Abstiegskampf in der Regionalliga Südwest eskaliert durch Sportgerichts-Entscheidungen
Ida SchmitzAbstiegskampf in der Regionalliga Südwest eskaliert durch Sportgerichts-Entscheidungen
Die jüngsten Entscheidungen des Sportgerichts haben den Abstiegskampf in der Regionalliga Südwest weiter verschärft. Besonders betroffen sind Vereine aus Ludwigshafen, Dudenhofen und Eisbachtal, für die der Klassenerhalt nun noch schwieriger wird. Gleichzeitig profitieren andere Mannschaften von den nachträglichen Punkteveränderungen, die die Tabelle kurz vor Saisonende durcheinanderwirbeln. Einer der markantesten Fälle betrifft den FC Cosmos Koblenz, dem wegen eines unzulässigen vierten Wechsels im Spiel gegen den FC Rot-Weiß Koblenz drei Punkte abgezogen wurden. Diese Strafe hat zwar keine direkten Auswirkungen auf die Tabellenspitze, da beide Koblenzer Vereine ohnehin im gesicherten Mittelfeld stehen. Deutlich spürbarer sind dagegen die Folgen für den SC Idar-Oberstein, der durch eine günstige Entscheidung des Sportgerichts nun einen knappen Vorsprung im Kampf um den Klassenerhalt errungen hat.
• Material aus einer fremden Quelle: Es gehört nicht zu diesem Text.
(* ===== verification/IoPosixDirect.v ===== *)
(** * IoPosixDirect: direct reads

    [DirectIORead] and its two cases: what an aligned read gives, and that the detour over
    an aligned block gives the same for every range inside the file. *)

From Stdlib Require Import Strings.Byte Strings.String.
From stdpp Require Import list.
From S2P Require Import Prelude.
From S2P Require Import Slice.
From S2P Require Import Coding.
From S2P Require Import Status.
From S2P Require Import FileApi.
From S2P Require Import IoPosix.
From S2P Require Import IoPosixTheorems.

(** A descriptor opened with [O_DIRECT]: aligned reads give whole sectors, except at the end
    of the file. *)
Definition sector_reads {O} `{PosixFiles O} (fd : Z) : Prop := forall o n off r bytes o',
  0 < n -> n mod kSectorSize = 0 -> 0 <= off -> off mod kSectorSize = 0 -> sys_pread o fd n off = (r, bytes, o') -> 0 <= r ->
  r mod kSectorSize = 0 \/ off + r = zlen (file_bytes o fd).

Section direct.
Context `{Host} {O : Type} `{PosixFiles O} (fd : Z) (Hsec : sector_reads fd).

(** [errno] cannot be a stale [EINTR] at the end of the file: the end is not reached, or
    nothing interrupts. *)
Definition not_stale (o : O) (last : Z) : Prop := last <= zlen (file_bytes o fd) \/ patience o = 0%nat /\ errno o <> EINTR.

Lemma range_snoc (o o' : O) off data r : file_bytes o' = file_bytes o -> 0 <= off -> 0 <= r -> data = range o fd off (zlen data) ->
  data ++ ztake r (zdrop (off + zlen data) (file_bytes o fd)) = range o' fd off (zlen data + r).
Proof.
  intros E Ho Hr Hd. pose proof (zlen_nonneg data). unfold range in *. rewrite E, ztake_zdrop_split by lia.
  rewrite Hd at 1. f_equal. by rewrite zdrop_zdrop by lia.
Qed.

Lemma ReadAligned_loop_spec fuel : forall off size data st (o : O), 0 <= off -> off + size < 2 ^ 63 ->
  off mod kSectorSize = 0 -> size mod kSectorSize = 0 -> zlen data mod kSectorSize = 0 -> zlen data <= size ->
  data = range o fd off (zlen data) -> (patience o + Z.to_nat (size - zlen data) < fuel)%nat -> not_stale o (off + size) ->
  exists data' r o', ReadAligned_loop fuel fd off size data st o = Ret (data', r, o') /\ file_bytes o' = file_bytes o /\
    (healthy o -> healthy o' /\ (zlen data < size -> 0 <= r)) /\ data' = range o fd off (zlen data') /\ zlen data' <= size /\
    (0 <= r -> zlen data' = size \/ zlen (file_bytes o fd) <= off + zlen data').
Proof using All.
  induction fuel as [|fuel IH]; intros off size data st o Ho Hb Hoa Hsa Hda Hl Hd Hf Hstale; [lia|]. cbn [ReadAligned_loop].
  pose proof (zlen_nonneg data).
  destruct (Z.ltb_spec (zlen data) size).
  2: { exists data, st, o. split_and!; try done; [intros Hx; by split; [done|lia]|]. intros _. left. lia. }
  rewrite off_t_small by lia. destruct (sys_pread o fd (size - zlen data) (off + zlen data)) as [[r bytes] o1] eqn:E.
  assert ((off + zlen data) mod kSectorSize = 0) as Ha1 by (rewrite Z.add_mod, Hoa, Hda by done; done).
  assert ((size - zlen data) mod kSectorSize = 0) as Ha2 by (rewrite Zminus_mod, Hsa, Hda by done; done).
  pose proof (Hsec o (size - zlen data) (off + zlen data) r bytes o1 ltac:(lia) Ha2 ltac:(lia) Ha1 E) as Hs.
  destruct (pread_law o fd (size - zlen data) (off + zlen data) r bytes o1 ltac:(lia) ltac:(lia) E) as (Hfb & Hh & Ht & Hby & Hlen & Hz).
  rewrite (IO_bind_step _ _ (r, bytes) o o1) by (unfold call; by rewrite E). cbv beta iota.
  destruct Ht as [Hr He Hp|Er He Hp|Er He Hp Hnh]; try subst r.
  - destruct (Z.leb_spec r 0).
    + replace r with 0 in * by lia. specialize (Hz eq_refl). destruct Hstale as [?|[Hs1 Hs2]]; [lia|].
      rewrite (IO_bind_step _ _ (errno o1) o1 o1) by done. destruct (Z.eqb_spec (errno o1) EINTR); [congruence|].
      exists data, 0, o1. split_and!; try done; [intros Hx; split; [auto|lia]|auto].
    + specialize (Hlen ltac:(lia)). specialize (Hs ltac:(lia)).
      pose proof (range_snoc o o1 off data r Hfb Ho ltac:(lia) Hd) as Hd1. rewrite <- Hby in Hd1.
      assert (zlen (data ++ bytes) = zlen data + r) as Hl1 by (rewrite zlen_app; lia).
      destruct (Z.eqb_spec (r mod kSectorSize) 0) as [Hr0|Hr0]; cbn [negb].
      * destruct (IH off size (data ++ bytes) r o1) as (data' & r' & o2 & E2 & Hb2 & Hh2 & Hd2 & Hl2 & Hfin); try done.
        { by rewrite Hl1, Z.add_mod, Hda, Hr0 by done. } { lia. } { by rewrite Hl1. } { lia. }
        { unfold not_stale in *. rewrite Hfb. destruct Hstale as [?|[? ?]]; [by left|right; split; [lia|congruence]]. }
        exists data', r', o2. split; [exact E2|]. split; [congruence|]. unfold range in *. rewrite Hfb in *. split; [|done].
        intros Hx. destruct (Hh2 (Hh Hx)) as [Hx1 Hx2]. split; [done|]. intros _.
        destruct (decide (zlen (data ++ bytes) < size)) as [|Hge]; [auto|].
        destruct fuel as [|fuel']; [simpl in E2|]; cbn [ReadAligned_loop] in E2; replace (zlen (data ++ bytes) <? size) with false in E2 by lia; inversion E2; subst; lia.
      * exists (data ++ bytes), r, o1. split_and!; try done; [intros Hx; split; [auto|lia]| |lia|].
        -- rewrite Hl1. unfold range in *. rewrite <- Hfb. exact Hd1.
        -- intros _. right. lia.
  - simpl. rewrite (IO_bind_step _ _ EINTR o1 o1) by (unfold get_errno; by rewrite He). simpl.
    destruct (IH off size data (-1) o1) as (data' & r' & o2 & E2 & Hb2 & Hh2 & Hd2 & Hl2 & Hfin); try done.
    { unfold range in *. by rewrite Hfb. } { lia. }
    { unfold not_stale in *. rewrite Hfb. destruct Hstale as [?|[? ?]]; [by left|lia]. }
    exists data', r', o2. split; [exact E2|]. split; [congruence|]. unfold range in *. rewrite Hfb in *. split; [|done]. intros Hx. by apply Hh2, Hh.
  - simpl. rewrite (IO_bind_step _ _ (errno o1) o1 o1) by done. destruct (Z.eqb_spec (errno o1) EINTR); [done|].
    exists data, (-1), o1. split_and!; done.
Qed.

(** An aligned read gives the bytes of the range as far as the file goes, or an error. *)
Lemma ReadAligned_spec fuel off size p (o : O) : 0 <= off -> 0 < size -> off + size < 2 ^ 63 ->
  off mod kSectorSize = 0 -> size mod kSectorSize = 0 -> p mod kPageSize = 0 -> (patience o + Z.to_nat size < fuel)%nat -> not_stale o (off + size) ->
  exists s data o', ReadAligned fuel fd off size p o = Ret (s, data, o') /\ file_bytes o' = file_bytes o /\
    (healthy o -> ok s = true) /\ (ok s = true -> data = range o fd off size) /\ zlen data <= size.
Proof using All.
  intros Ho Hs Hb Hoa Hsa Hp Hf Hst. unfold ReadAligned, IsSectorAligned, IsPageAligned. rewrite Hoa, Hsa, Hp, !(IO_bind_step _ _ tt o o) by done.
  destruct (ReadAligned_loop_spec fuel off size [] (-1) o) as (data & r & o1 & E & Hby & Hh & Hd & Hl & Hfin);
    rewrite ?zlen_nil, ?Z.sub_0_r; try done; [lia|..].
  rewrite (IO_bind_step _ _ (data, r) o o1) by exact E. cbv beta iota. destruct (Z.ltb_spec r 0) as [Hr|Hr].
  - exists (IOError (strerror (errno o1)) []), data, o1. split; [done|]. split; [done|]. split; [|done]. intros Hx. destruct (Hh Hx) as [_ Hy].
    specialize (Hy Hs). lia.
  - exists OK, data, o1. split; [done|]. do 2 (split; [done|]). split; [|done]. intros _. transitivity (range o fd off (zlen data)); [done|].
    destruct (Hfin Hr) as [->|Hend]; [done|]. unfold range. pose proof (zlen_nonneg data). rewrite !ztake_ge; [done| |]; rewrite zlen_zdrop by done; lia.
Qed.

Lemma Upper_spec n : 0 < n < 2 ^ 63 -> n <= Upper n kSectorSize < n + kSectorSize /\ Upper n kSectorSize mod kSectorSize = 0.
Proof using.
  intros Hn. change (2 ^ 63) with 9223372036854775808 in Hn. unfold Upper, kSectorSize. pose proof (Z.mod_pos_bound n 512 ltac:(lia)). destruct (Z.eqb_spec (n mod 512) 0); [lia|].
  rewrite u64_small by lia. split; [lia|]. rewrite Z.add_comm. 
  replace (512 - n mod 512 + n) with ((n / 512 + 1) * 512) by (pose proof (Z.div_mod n 512); lia). by apply Z_mod_mult.
Qed.

Lemma Lower_spec n : 0 <= n -> Lower n kSectorSize = n - n mod kSectorSize /\ Lower n kSectorSize mod kSectorSize = 0 /\ 0 <= Lower n kSectorSize.
Proof using.
  intros Hn. assert (Lower n kSectorSize = n - n mod kSectorSize) as E by (unfold Lower; destruct (Z.eqb_spec (n mod kSectorSize) 0); lia).
  split; [done|]. rewrite E. unfold kSectorSize. pose proof (Z.mod_le n 512 ltac:(lia)). split; [|lia]. rewrite Zminus_mod, Zmod_mod, Z.sub_diag. done.
Qed.

(** The detour over an aligned block, for a range inside the file. *)
Lemma ReadUnaligned_spec fuel off n p (o : O) : 0 <= off -> 0 < n -> off + n + kSectorSize < 2 ^ 63 -> off + n <= zlen (file_bytes o fd) ->
  p <> 0 -> off mod kSectorSize <> 0 \/ n mod kSectorSize <> 0 \/ p mod kPageSize <> 0 -> (patience o + Z.to_nat (n + 2 * kSectorSize) < fuel)%nat ->
  not_stale o (Lower off kSectorSize + Upper (n + off mod kSectorSize) kSectorSize) -> healthy o ->
  exists s o', ReadUnaligned fuel fd off n p o = Ret (s, range o fd off n, o') /\ ok s = true /\ file_bytes o' = file_bytes o.
Proof using All.
  intros Ho Hn Hb Hin Hp Hmis Hf Hst Hh. destruct (Lower_spec off Ho) as (El & Hla & Hl0). set (m := off mod kSectorSize) in *.
  assert (0 <= m < 512) as Hm by (apply Z.mod_pos_bound; unfold kSectorSize; lia). change (2 ^ 63) with 9223372036854775808 in Hb. change kSectorSize with 512 in Hb, Hf.
  destruct (Upper_spec (n + m)) as [[Hu1 Hu2] Hua]; [change (2 ^ 63) with 9223372036854775808; lia|].
  unfold ReadUnaligned. rewrite (IO_bind_step _ _ tt o o) by (unfold io_assert; by replace (p =? 0) with false by lia).
  rewrite (IO_bind_step _ _ tt o o).
  2: { unfold io_assert, IsSectorAligned, IsPageAligned. fold m.
       destruct (Z.eqb_spec m 0), (Z.eqb_spec (n mod kSectorSize) 0), (Z.eqb_spec (p mod kPageSize) 0); done || lia. }
  cbv zeta. replace (off - Lower off kSectorSize) with m by lia. rewrite (u64_small (n + m)) by lia.
  set (lo := Lower off kSectorSize) in *. set (up := Upper (n + m) kSectorSize) in *. change (up < n + m + 512) in Hu2.
  destruct (sys_memalign o up) as [[[q raw]|] o1] eqn:E; destruct (memalign_law o up _ o1 ltac:(lia) E) as (Hfb & He & Hpa & Hh1 & Hr); [|done].
  destruct Hr as (Hq & Hqa & Hrl). rewrite <- page_law in Hqa. rewrite (IO_bind_step _ _ (Some (q, raw)) o o1) by (unfold call; by rewrite E).
  unfold IsSectorAligned, IsPageAligned. rewrite Hla, Hua, Hqa, (u64_small (off + n)), (u64_small (lo + up)) by lia.
  replace (off + n <=? lo + up) with true by lia. rewrite !(IO_bind_step _ _ tt o1 o1) by done.
  destruct (ReadAligned_spec fuel lo up q o1) as (s & data & o2 & E2 & Hb2 & Hok & Hd & Hdl); try done; try lia.
  { unfold not_stale in *. by rewrite Hfb, Hpa, He. }
  rewrite (IO_bind_step _ _ (s, data) o1 o2) by exact E2. cbv beta iota zeta. specialize (Hok (Hh1 Hh)). specialize (Hd Hok).
  assert (m + n <= zlen data) as Hlong.
  { rewrite Hd. unfold range. rewrite zlen_ztake, zlen_zdrop, Hfb by lia. lia. }
  replace (Z.min n (zlen data)) with n by lia. unfold copy_from. rewrite zlen_app.
  pose proof (zlen_nonneg (zdrop (zlen data) raw)). fold m. replace (m + n <=? _) with true by lia.
  exists s, o2. split; [|split; [done|congruence]]. unfold mbind, IO_bind, mret, IO_ret. do 3 f_equal.
  rewrite zdrop_app_le, ztake_app_le by (rewrite ?zlen_zdrop; lia). rewrite Hd. unfold range. rewrite Hfb.
  rewrite zdrop_ztake, ztake_ztake, zdrop_zdrop by lia. f_equal; [lia|]. f_equal. lia.
Qed.

(** [DirectIORead] of a range inside the file, whatever its alignment, gives it. *)
Lemma DirectIORead_spec fuel off n p (o : O) : 0 <= off -> 0 < n -> off + n + kSectorSize < 2 ^ 63 -> off + n <= zlen (file_bytes o fd) ->
  p <> 0 -> (patience o + Z.to_nat (n + 2 * kSectorSize) < fuel)%nat -> healthy o ->
  off + n + kSectorSize <= zlen (file_bytes o fd) \/ patience o = 0%nat /\ errno o <> EINTR ->
  exists s o', DirectIORead fuel fd off n p o = Ret (s, range o fd off n, o') /\ ok s = true /\ file_bytes o' = file_bytes o.
Proof using All.
  intros Ho Hn Hb Hin Hp Hf Hh Hst. unfold DirectIORead, IsSectorAligned, IsPageAligned. change kSectorSize with 512 in Hb, Hf, Hst.
  destruct (Z.eqb_spec (off mod kSectorSize) 0) as [Hoa|]; [destruct (Z.eqb_spec (n mod kSectorSize) 0) as [Hna|]|]; simpl.
  1: destruct (Z.eqb_spec (p mod kPageSize) 0) as [Hpa|]; simpl.
  1: destruct (ReadAligned_spec fuel off n p o) as (s & data & o' & E & Hfb & Hok & Hd & _); try done; [lia|lia|unfold not_stale; lia|];
     exists s, o'; rewrite E, Hd by auto; auto.
  all: destruct (ReadUnaligned_spec fuel off n p o) as (s & o' & E & Hok & Hfb); try done; auto; [|by exists s, o'];
     destruct (Lower_spec off Ho) as (El & _); unfold not_stale; destruct Hst as [Hst|]; [left|by right];
     pose proof (Z.mod_pos_bound off 512 ltac:(lia)); change kSectorSize with 512 in *;
     destruct (Upper_spec (n + off mod 512)) as [[_ Hu] _]; [lia|]; change kSectorSize with 512 in Hu; lia.
Qed.
End direct.
(* ===== verification/Env.v ===== *)
(** * Env ([include/rocksutil/env.h], [rutil/env.cc])

    The interface of the environment as a class over the state of the system, the options of
    files, the functions of env.cc that use the interface, and the logging functions. *)

From Stdlib Require Import Strings.Byte Strings.String.
From stdpp Require Import list.
From S2P Require Import Prelude.
From S2P Require Import Slice.
From S2P Require Import Coding.
From S2P Require Import Status.
From S2P Require Import IoPosix.

(** ** Options *)

Record EnvOptions : Type := mkEnvOptions {
  opt_use_os_buffer : bool;
  opt_use_mmap_reads : bool;
  opt_use_mmap_writes : bool;
  opt_use_direct_reads : bool;
  opt_use_direct_writes : bool;
  opt_allow_fallocate : bool;
  opt_set_fd_cloexec : bool;
  opt_bytes_per_sync : Z;
  opt_fallocate_with_keep_size : bool;
  opt_writable_file_max_buffer_size : Z;
}.
Definition EnvOptions_new : EnvOptions := mkEnvOptions true false true false false true true 0 true (1024 * 1024).
(** A copy with [use_mmap_writes] (and [fallocate_with_keep_size]) replaced. *)
Definition with_mmap_writes (o : EnvOptions) (mmap keep : bool) : EnvOptions :=
  mkEnvOptions (opt_use_os_buffer o) (opt_use_mmap_reads o) mmap (opt_use_direct_reads o) (opt_use_direct_writes o)
    (opt_allow_fallocate o) (opt_set_fd_cloexec o) (opt_bytes_per_sync o) keep (opt_writable_file_max_buffer_size o).
Definition Env_OptimizeForLogWrite (o : EnvOptions) : EnvOptions := o.
Definition Env_OptimizeForManifestWrite (o : EnvOptions) : EnvOptions := o.

(** ** Loggers *)

Inductive InfoLogLevel : Set := DEBUG_LEVEL | INFO_LEVEL | WARN_LEVEL | ERROR_LEVEL | FATAL_LEVEL | HEADER_LEVEL.
Definition level_num (l : InfoLogLevel) : Z :=
  match l with DEBUG_LEVEL => 0 | INFO_LEVEL => 1 | WARN_LEVEL => 2 | ERROR_LEVEL => 3 | FATAL_LEVEL => 4 | HEADER_LEVEL => 5 end.
#[export] Instance InfoLogLevel_eq_dec : EqDecision InfoLogLevel.
Proof. solve_decision. Defined.

(** [va_list], and the text that [vsnprintf] makes of a format and its arguments;
    [va_string] is the list of one string. *)
Class Printf := { va_list : Type; vformat : Slice -> va_list -> Slice; va_string : Slice -> va_list }.

(** The virtual methods of [Logger]; [l_Logv2] is the one with two arguments. *)
Class Logger (O L : Type) `{Printf} := {
  l_GetInfoLogLevel : L -> O -> InfoLogLevel;
  l_Logv2 : L -> Slice -> va_list -> O -> outcome (unit * O);
  l_Logv : L -> InfoLogLevel -> Slice -> va_list -> O -> outcome (unit * O);
  l_LogHeader : L -> Slice -> va_list -> O -> outcome (unit * O);
  l_Flush : L -> O -> outcome (unit * O);
  l_SetInfoLogLevel : L -> InfoLogLevel -> O -> outcome (unit * O);
  l_GetLogFileSize : L -> O -> Z;
}.

Section Logging.
Context {O L : Type} `{Logger O L}.

Definition kInfoLogLevelNames : list Slice := [str "DEBUG"; str "INFO"; str "WARN"; str "ERROR"; str "FATAL"].
Definition kDoNotSupportGetLogFileSize : Z := 2 ^ 64 - 1.

(** [Logger::Logv] with a level, of the base class; behind the names is undefined. *)
Definition Logger_Logv (l : L) (log_level : InfoLogLevel) (format : Slice) (ap : va_list) : IO (O := O) unit := fun o =>
  if level_num log_level <? level_num (l_GetInfoLogLevel l o) then Ret (tt, o)
  else if bool_decide (log_level = INFO_LEVEL) then l_Logv2 l format ap o
  else
    match kInfoLogLevelNames !! Z.to_nat (level_num log_level) with
    | Some name => l_Logv2 l (ztake 498 (str "[" ++ name ++ str "] " ++ format)) ap o
    | None => Undef
    end.
Definition Logger_LogHeader (l : L) (format : Slice) (ap : va_list) : IO (O := O) unit := l_Logv2 l format ap.
Definition Logger_GetLogFileSize : Z := kDoNotSupportGetLogFileSize.

(** [info_log && info_log->GetInfoLogLevel() <= level] of the functions with a pointer. *)
Definition enabled (info_log : option L) (level : InfoLogLevel) (o : O) : option L :=
  match info_log with
  | Some l => if level_num (l_GetInfoLogLevel l o) <=? level_num level then Some l else None
  | None => None
  end.
Definition log_at (level : InfoLogLevel) (info_log : option L) (format : Slice) (ap : va_list) : IO (O := O) unit := fun o =>
  match enabled info_log level o with Some l => l_Logv l level format ap o | None => Ret (tt, o) end.

Definition LogFlush (info_log : option L) : IO (O := O) unit := fun o =>
  match info_log with Some l => l_Flush l o | None => Ret (tt, o) end.
Definition Log_info (info_log : option L) (format : Slice) (ap : va_list) : IO (O := O) unit := log_at INFO_LEVEL info_log format ap.
Definition Log (log_level : InfoLogLevel) (info_log : option L) (format : Slice) (ap : va_list) : IO (O := O) unit := fun o =>
  match enabled info_log log_level o with
  | Some l => if bool_decide (log_level = HEADER_LEVEL) then l_LogHeader l format ap o else l_Logv l log_level format ap o
  | None => Ret (tt, o)
  end.
Definition Header (info_log : option L) (format : Slice) (ap : va_list) : IO (O := O) unit := fun o =>
  match info_log with Some l => l_LogHeader l format ap o | None => Ret (tt, o) end.
Definition Debug_log := log_at DEBUG_LEVEL.
Definition Info_log := log_at INFO_LEVEL.
Definition Warn_log := log_at WARN_LEVEL.
Definition Error_log := log_at ERROR_LEVEL.
Definition Fatal_log := log_at FATAL_LEVEL.

(** The functions with a [shared_ptr], which do not look at the level. *)
Definition shared_at (level : InfoLogLevel) (info_log : option L) (format : Slice) (ap : va_list) : IO (O := O) unit := fun o =>
  match info_log with Some l => l_Logv l level format ap o | None => Ret (tt, o) end.
Definition shared_Log (log_level : InfoLogLevel) := shared_at log_level.
Definition shared_Header := Header.
Definition shared_Debug := shared_at DEBUG_LEVEL.
Definition shared_Info := shared_at INFO_LEVEL.
Definition shared_Warn := shared_at WARN_LEVEL.
Definition shared_Error := shared_at ERROR_LEVEL.
Definition shared_Fatal := shared_at FATAL_LEVEL.
Definition shared_Log_info := shared_at INFO_LEVEL.
End Logging.

(** ** The interface *)

(** The methods of [Env], of its files and of its loggers that the code of this library
    calls, as programs on the state [E] of the environment and the system. *)
Class Env (E : Type) := {
  wfile : Type;
  sfile : Type;
  logger : Type;
  NewWritableFile : Slice -> EnvOptions -> IO (O := E) (Status * option wfile);
  NewSequentialFile : Slice -> EnvOptions -> IO (O := E) (Status * option sfile);
  NewLogger : Slice -> Z -> IO (O := E) (Status * option logger);
  FileExists : Slice -> IO (O := E) Status;
  GetChildren : Slice -> IO (O := E) (Status * list Slice);
  GetFileSize_of : Slice -> IO (O := E) (Status * Z);
  DeleteFile : Slice -> IO (O := E) Status;
  RenameFile : Slice -> Slice -> IO (O := E) Status;
  CreateDirIfMissing : Slice -> IO (O := E) Status;
  NowMicros : IO (O := E) Z;
  w_Append : wfile -> Slice -> IO (O := E) Status;
  w_Sync : wfile -> IO (O := E) Status;
  w_delete : wfile -> IO (O := E) unit;
  s_Read : sfile -> Z -> IO (O := E) (Status * Slice);
  s_delete : sfile -> IO (O := E) unit;
}.

(** The other methods, of the file system, the clock and the host. What [GetHostName] writes and
    the path that [GetAbsolutePath] finds come with the status. *)
Class EnvSystem (E : Type) `{Env E} := {
  rfile : Type;
  rwfile : Type;
  directory : Type;
  file_lock : Type;
  NewRandomAccessFile : Slice -> EnvOptions -> IO (O := E) (Status * option rfile);
  ReuseWritableFile : Slice -> Slice -> EnvOptions -> IO (O := E) (Status * option wfile);
  NewRandomRWFile : Slice -> EnvOptions -> IO (O := E) (Status * option rwfile);
  NewDirectory : Slice -> IO (O := E) (Status * option directory);
  ChildrenFileAttributes : Slice -> IO (O := E) (Status * list (Slice * Z));
  CreateDir : Slice -> IO (O := E) Status;
  DeleteDir : Slice -> IO (O := E) Status;
  GetFileModificationTime : Slice -> IO (O := E) (Status * Z);
  LinkFile : Slice -> Slice -> IO (O := E) Status;
  LockFile : Slice -> IO (O := E) (Status * option file_lock);
  UnlockFile : file_lock -> IO (O := E) Status;
  GetTestDirectory : IO (O := E) (Status * Slice);
  NowNanos : IO (O := E) Z;
  SleepForMicroseconds : Z -> IO (O := E) unit;
  GetHostName : Z -> IO (O := E) (Status * Slice);
  GetCurrentTime : IO (O := E) (Status * Z);
  GetAbsolutePath : Slice -> IO (O := E) (Status * Slice);
  TimeToString : Z -> Slice;
  OptimizeForLogWrite : EnvOptions -> EnvOptions;
  OptimizeForManifestWrite : EnvOptions -> EnvOptions;
}.

Section Env.
Context `{Host} {E : Type} `{Env E}.

(** [NotSupported] of the base class. *)
Definition Env_NewRandomRWFile : Status := error kNotSupported kNone (str "RandomRWFile is not implemented in this Env") [].
Definition Env_LinkFile : Status := error kNotSupported kNone (str "LinkFile is not supported for this Env") [].
Definition Env_NowNanos : IO (O := E) Z := now ← NowMicros; mret (u64 (now * 1000)).

Definition Env_ReuseWritableFile (fname old_fname : Slice) (options : EnvOptions) : IO (O := E) (Status * option wfile) :=
  s ← RenameFile old_fname fname;
  if negb (ok s) then mret (s, None) else NewWritableFile fname options.

(** The loop of [GetChildrenFileAttributes]; [result] are the entries that are kept. When it
    fails the vector of the source has as many entries more as there are children left. *)
Fixpoint attributes_loop (dir : Slice) (child_fnames : list Slice) (result : list (Slice * Z)) : IO (O := E) (Status * list (Slice * Z)) :=
  match child_fnames with
  | [] => mret (OK, result)
  | child :: rest =>
      let path := dir ++ str "/" ++ child in
      '(s, size_bytes) ← GetFileSize_of path;
      if negb (ok s) then
        e ← FileExists path;
        if IsNotFound e then attributes_loop dir rest result else mret (s, result)
      else attributes_loop dir rest (result ++ [(child, size_bytes)])
  end.
Definition GetChildrenFileAttributes (dir : Slice) : IO (O := E) (Status * list (Slice * Z)) :=
  '(s, child_fnames) ← GetChildren dir;
  if negb (ok s) then mret (s, []) else attributes_loop dir child_fnames [].

(** A [unique_ptr] at the end of its scope. *)
Definition drop_w (file : option wfile) : IO (O := E) unit := match file with Some f => w_delete f | None => mret tt end.
Definition drop_s (file : option sfile) : IO (O := E) unit := match file with Some f => s_delete f | None => mret tt end.

Definition WriteStringToFile (data fname : Slice) (should_sync : bool) : IO (O := E) Status :=
  '(s, file) ← NewWritableFile fname EnvOptions_new;
  if negb (ok s) then _ ← drop_w file; mret s
  else
    match file with
    | None => io_undef
    | Some f =>
        s ← w_Append f data;
        s ← (if ok s && should_sync then w_Sync f else mret s);
        _ ← (if negb (ok s) then DeleteFile fname else mret s);
        _ ← w_delete f;
        mret s
    end.

Definition kBufferSize : Z := 8192.
Fixpoint read_loop (fuel : nat) (file : sfile) (data : list byte) : IO (O := E) (Status * list byte) :=
  match fuel with
  | 0%nat => io_nofuel
  | S fuel' =>
      '(s, fragment) ← s_Read file kBufferSize;
      if negb (ok s) then mret (s, data)
      else
        let data := data ++ fragment in
        if zlen fragment =? 0 then mret (s, data) else read_loop fuel' file data
  end.
Definition ReadFileToString (fuel : nat) (fname : Slice) : IO (O := E) (Status * list byte) :=
  '(s, file) ← NewSequentialFile fname EnvOptions_new;
  if negb (ok s) then _ ← drop_s file; mret (s, [])
  else
    match file with
    | None => io_undef
    | Some f =>
        r ← read_loop fuel f [];
        _ ← s_delete f;
        mret r
    end.
End Env.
Der Verein erhielt drei Zusatzpunkte, nachdem beim Gegner FV Diefflen ein unzulässiger sechster Wechsel festgestellt worden war. Dadurch kletterte Idar-Oberstein auf 31 Punkte und überholte Diefflen, das mit 30 Zählern auf den zweiten Abstiegsplatz abrutschte. Da nur noch vier Spieltage remaining sind, könnte die endgültige Platzierung maßgeblich von weiteren sportrechtlichen Entscheidungen abhängen. Die nachträglichen Punktekorrekturen bringen Bewegung in die untere Tabellenhälfte und erhöhen den Druck auf die betroffenen Mannschaften. Während der SC Idar-Oberstein vorerst die Nase vorn hat, bleibt der Abstiegskampf bis zum Saisonende offen – auch weil weitere Urteile des Sportgerichts noch ausstehen.